NEW DELHI: The World Bank last week released a Human Capital Index (HCI) as part of the World Development Report 2019. It ranked India at 115th position out of 157 countries. The government of India has rejected HCI saying that its score does not reflect the key initiatives that are being taken for developing human capital in the country.
A statement from Ministry of Finance said, “There are serious reservations about the advisability and utility of this exercise of constructing HCI. There are major methodological weaknesses, besides substantial data gaps.”
The statement added, “The metric of HCI is too simplistic at one level and too ignorant of development realities at another.”
The Human Capital Index quantifies the contribution of health and education to the productivity of the next generation of workers. It is designed to measure the amount of human capital that a child born today could expect to attain by the age of 18.
The HCI has three components:
The health and education components of the index are combined in a way that reflects their contribution to worker productivity, based on evidence from rigorous micro-econometric empirical studies.
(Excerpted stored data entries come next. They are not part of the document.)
(** The parser's functions return a node, if there is one, and the tokens left;
    [depth] is the field of the struct, which every call restores. *)
Fixpoint parse_or (fuel depth : nat) (toks : list Tok) : result Stop (option Node * list Tok) :=
  match fuel with
  | 0%nat => Err NoFuel
  | S fuel =>
    '(first, toks) ← parse_and fuel depth [] toks;
    or_loop fuel depth (option_list first) toks
  end
with or_loop (fuel depth : nat) (children : list Node) (toks : list Tok) {struct fuel} :
    result Stop (option Node * list Tok) :=
  match fuel with
  | 0%nat => Err NoFuel
  | S fuel =>
    match toks with
    | TOr :: toks =>
      '(n, toks) ← parse_and fuel depth [] toks;
      or_loop fuel depth (children ++ option_list n) toks
    | _ => Ok (collapse children true, toks)
    end
  end
with parse_and (fuel depth : nat) (children : list Node) (toks : list Tok) {struct fuel} :
    result Stop (option Node * list Tok) :=
  match fuel with
  | 0%nat => Err NoFuel
  | S fuel =>
    match toks with
    | [] | TOr :: _ | TRParen :: _ => Ok (collapse children false, toks)
    | TAnd :: toks => parse_and fuel depth children toks
    | _ =>
      '(n, toks) ← parse_unary fuel depth toks;
      match n with
      | Some n => parse_and fuel depth (children ++ [n]) toks
      | None => Ok (collapse children false, toks)
      end
    end
  end
with parse_unary (fuel depth : nat) (toks : list Tok) {struct fuel} :
    result Stop (option Node * list Tok) :=
  match fuel with
  | 0%nat => Err NoFuel
  | S fuel =>
    let '(negated, toks) := skip_nots false toks in
    '(child, toks) ← parse_primary fuel depth toks;
    Ok (option_map (negate negated) child, toks)
  end
with parse_primary (fuel depth : nat) (toks : list Tok) {struct fuel} :
    result Stop (option Node * list Tok) :=
  match fuel with
  | 0%nat => Err NoFuel
  | S fuel =>
    match toks with
    | [] => Ok (None, [])
    | TLParen :: toks =>
      if (MAX_DEPTH <=? depth)%nat then parse_primary fuel depth toks
      else
        '(inner, toks) ← parse_or fuel (S depth) toks;
        Ok (inner, match toks with TRParen :: toks => toks | _ => toks end)
    | TRParen :: toks => Ok (None, toks)
    | TText t :: toks => Ok (Some (NText t), toks)
    | TField field op values :: toks =>
      match field_leaf field op values with
      | Some n => Ok (Some n, toks)
      | None => Err Panicked
      end
    | TAnd :: toks | TOr :: toks | TNot :: toks => parse_primary fuel depth toks
    end
  end.

Definition parse_fuel (toks : list Tok) : nat := 6 * List.length toks + 6.

(** The loop of [parse]: a pass that consumed nothing skips a token. *)
Fixpoint parse_all (fuel : nat) (nodes : list Node) (toks : list Tok) : result Stop (list Node) :=
  match fuel with
  | 0%nat => Err NoFuel
  | S fuel =>
    match toks with
    | [] => Ok nodes
    | _ :: rest =>
      '(n, left_over) ← parse_or (parse_fuel toks) 0 toks;
      parse_all fuel (nodes ++ option_list n)
        (if (List.length left_over =? List.length toks)%nat then rest else left_over)
    end
  end.

Definition parse (input : string) : result Stop Node :=
  let trimmed := trim input in
  if is_empty trimmed then Ok NEmpty
  else
    let toks := tokenize trimmed in
    nodes ← parse_all (S (List.length toks)) [] toks;
    Ok (default NEmpty (collapse nodes false)).

(** ** Examples *)

Example parse_mixed :
  parse ("status!=archived (m=a,b OR -title:" ++s dq ++s "x y" ++s dq ++s ") and fix") =
  Ok (NAnd [NNot (NFilter (mkFilter "status" FEq ["archived"]));
            NOr [NFilter (mkFilter "machine" FIn ["a"; "b"]);
                 NNot (NFilter (mkFilter "title" FContains ["x y"]))];
            NText "fix"]).
Proof. vm_compute. reflexivity. Qed.

Example parse_in_list :
  parse ("tag in (a, " ++s dq ++s "b, c" ++s dq ++s ") --not:pinned:yes ))") =
  Ok (NAnd [NFilter (mkFilter "tag" FIn ["a"; "b, c"]);
            NNot (NFilter (mkFilter "pinned" FEq ["true"]))]).
Proof. vm_compute. reflexivity. Qed.

(** ** Facts: the shape of the tree *)

Definition filter_wf (f : Filter) : bool :=
  existsb (λ d, (fd_name d ==s f_field f) &&
    (negb (bool_decide (fd_ty d = TyBool)) ||
     forallb (λ v, (v ==s "true") || (v ==s "false")) (f_values f))) FIELDS &&
  forallb (λ v, negb (is_empty v)) (f_values f) &&
  match f_op f with
  | FNe => false
  | FIn => (1 <=? List.length (f_values f))%nat
  | _ => (List.length (f_values f) =? 1)%nat
  end.

(** A tree with no empty part: conjunctions and disjunctions have at least two
    members, text is not blank, filters are well formed. *)
Fixpoint node_wf (n : Node) : bool :=
  match n with
  | NEmpty => false
  | NText t => negb (is_empty (trim t))
  | NFilter f => filter_wf f
  | NNot c => node_wf c
  | NAnd l | NOr l => (2 <=? List.length l)%nat && forallb node_wf l
  end.

Fixpoint height (n : Node) : nat :=
  match n with
  | NNot c => S (height c)
  | NAnd l | NOr l => S (list_max (map height l))
  | _ => 1
  end.

Definition tok_ok (t : Tok) : Prop :=
  match t with
  | TText s => is_empty (trim s) = false
  | TField field _ values => is_Some (resolve_field field) ∧ Forall (λ v, is_empty v = false) values
  | _ => True
  end.

Lemma push_text_ok s : Forall tok_ok (push_text s).
Proof. unfold push_text. destruct (is_empty (trim s)) eqn:E; by repeat constructor. Qed.

Lemma split_values_ok w : Forall (λ v, is_empty v = false) (split_values w).
Proof.
  unfold split_values. apply List.Forall_forall. intros v [_ Hv]%filter_In. by apply negb_true_iff.
Qed.

Lemma classify_ok fuel w : Forall tok_ok (classify_from fuel w).
Proof.
  revert w. induction fuel as [|fuel IH]; intros w; cbn [classify_from]; [done|].
  destruct (fully_quoted w); [apply push_text_ok|].
  destruct (plain w ≫= keyword) as [[]|]; [by repeat constructor..|].
  destruct (strip_negation w) as [rest|].
  - destruct (strip_negations _ _ _) as [negated rest']. apply Forall_app. split; [|apply IH].
    by destruct negated; repeat constructor.
  - destruct (split_op w) as [[[field op] value]|]; [|apply push_text_ok].
    destruct (resolve_field field) eqn:E; [|apply push_text_ok].
    repeat constructor; [by rewrite E|apply split_values_ok].
Qed.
The resulting index ranges between 0 and 1.
The HCI for India has been estimated at 0.44.
As per the release on Press Information Bureau (PIB), the key observations regarding HCI for India in the report are:
Human Capital Index: If a child born today in India gets to enjoy complete education and full health he/she will be only 44 per cent productive of her complete potential when he/she grows up.
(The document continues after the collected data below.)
(* ===== verification/ToolGuard.v ===== *)
(** * The gateway's tool-call guard ([cctui-server-core/src/gateway/toolguard.rs])

    A model response passes through the gateway to the agent's harness.  From a
    message's first tool call to its end the stream is held back; then every
    call is scanned against the account's policy, and either the held bytes are
    released or the message is rewritten into an explanation.  The regex crate,
    Unicode case mapping, JSON text and the content hash are parameters.  A
    response body is a byte string that arrives in chunks. *)

From stdpp Require Import base decidable list gmap strings.
From Stdlib Require Import Lia ZArith Bool Ascii String.
From S2P Require Import Prelude RustStr Json Http.

(** ** Parameters *)

(** Patterns by their text: whether one compiles, the first match, and for the
    two built-in ones the matches with their first group. *)
Class Regexes := {
  regex_ok : string → bool;
  regex_find : string → string → option string;
  cross_refs : string → list (string * string);
  github_urls : string → list (string * string);
}.

(** [str::to_lowercase]. *)
Class LowerText := to_lowercase : string → string.

(** [auth::sha256_hex]. *)
Class Sha256 := sha256_hex : string → string.

(** ** Small helpers *)

Definition one_of (s : string) (l : list string) : bool := existsb (String.eqb s) l.

(** [v.pointer("/a/b")] for two object keys. *)
Definition pointer2 (a b : string) (v : Value) : option Value := jget a v ≫= jget b.

Definition value_type (v : Value) : string := default "" (get_str "type" v).

(** ** Policies *)

Record ToolPolicy := mkToolPolicy {
  tp_terms : list string;
  tp_patterns : list string;
  tp_protected_owners : list string;
  tp_exempt_roots : list string;
}.

Definition MAX_PATTERN_LEN : nat := 512.
Definition MAX_ENTRIES : nat := 256.
Definition MAX_DECODE_DEPTH : nat := 4.

Inductive PolicyError := TooMany (what : string) | PatternTooLong | InvalidPattern (p : string)
                       | RootNotAbsolute (r : string).

(** Trim, drop blanks and duplicates. *)
Definition clean_list (l : list string) : list string :=
  foldl (λ out s, let s := trim s in
    if negb (is_empty s) && negb (one_of s out) then out ++ [s] else out) [] l.

Definition clean (what : string) (l : list string) : result PolicyError (list string) :=
  let out := clean_list l in
  if (MAX_ENTRIES <? List.length out)%nat then Err (TooMany what) else Ok out.

Fixpoint resolve_components (out : list string) (parts : list string) : list string :=
  match parts with
  | [] => out
  | c :: parts =>
    if is_empty c || (c ==s ".") then resolve_components out parts
    else if c ==s ".." then resolve_components (removelast out) parts
    else resolve_components (out ++ [c]) parts
  end.

Definition path_components (path : string) : option (list string) :=
  if starts_with "/" path then Some (resolve_components [] (split (Ascii.eqb "/") path)) else None.

Definition normalize_root (root : string) : string :=
  match path_components root with Some c => "/" ++s join "/" c | None => root end.

Definition normalize_policy `{Regexes} (p : ToolPolicy) : result PolicyError ToolPolicy :=
  terms ← clean "terms" (tp_terms p);
  patterns ← clean "patterns" (tp_patterns p);
  owners ← clean "protected owners" (tp_protected_owners p);
  roots ← clean "exempt roots" (tp_exempt_roots p);
  let roots := List.filter (λ r, negb (r ==s "/")) (normalize_root <$> roots) in
  match find_map (λ p, if (MAX_PATTERN_LEN <? String.length p)%nat then Some PatternTooLong
                       else if regex_ok p then None else Some (InvalidPattern p)) patterns with
  | Some e => Err e
  | None =>
    match find (λ r, negb (starts_with "/" r)) roots with
    | Some r => Err (RootNotAbsolute r)
    | None => Ok (mkToolPolicy terms patterns owners roots)
    end
  end.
The quality adjusted learning has been measured in India by using the data as old as 2009.
The Ministry of Finance stated that many initiatives such as Ayushman Bharat Programme, Samagra Shiksha Abhiyan, Pradhan Mantri Ujjwala Yojana, Pradhan Mantri Jandhan Yojana are transforming human capital in India at a rapid pace and very comprehensively touching upon the lives of millions of people living in rural and tribal areas.
The statement said, “The qualitative aspects of improved governance that have a strong correlation with human capital development cannot be and have not been captured by the way the HCI has been constructed. The gap in data and methodology overlook the initiatives taken by a country and, in turn, portray an incomplete and pre-determined picture.”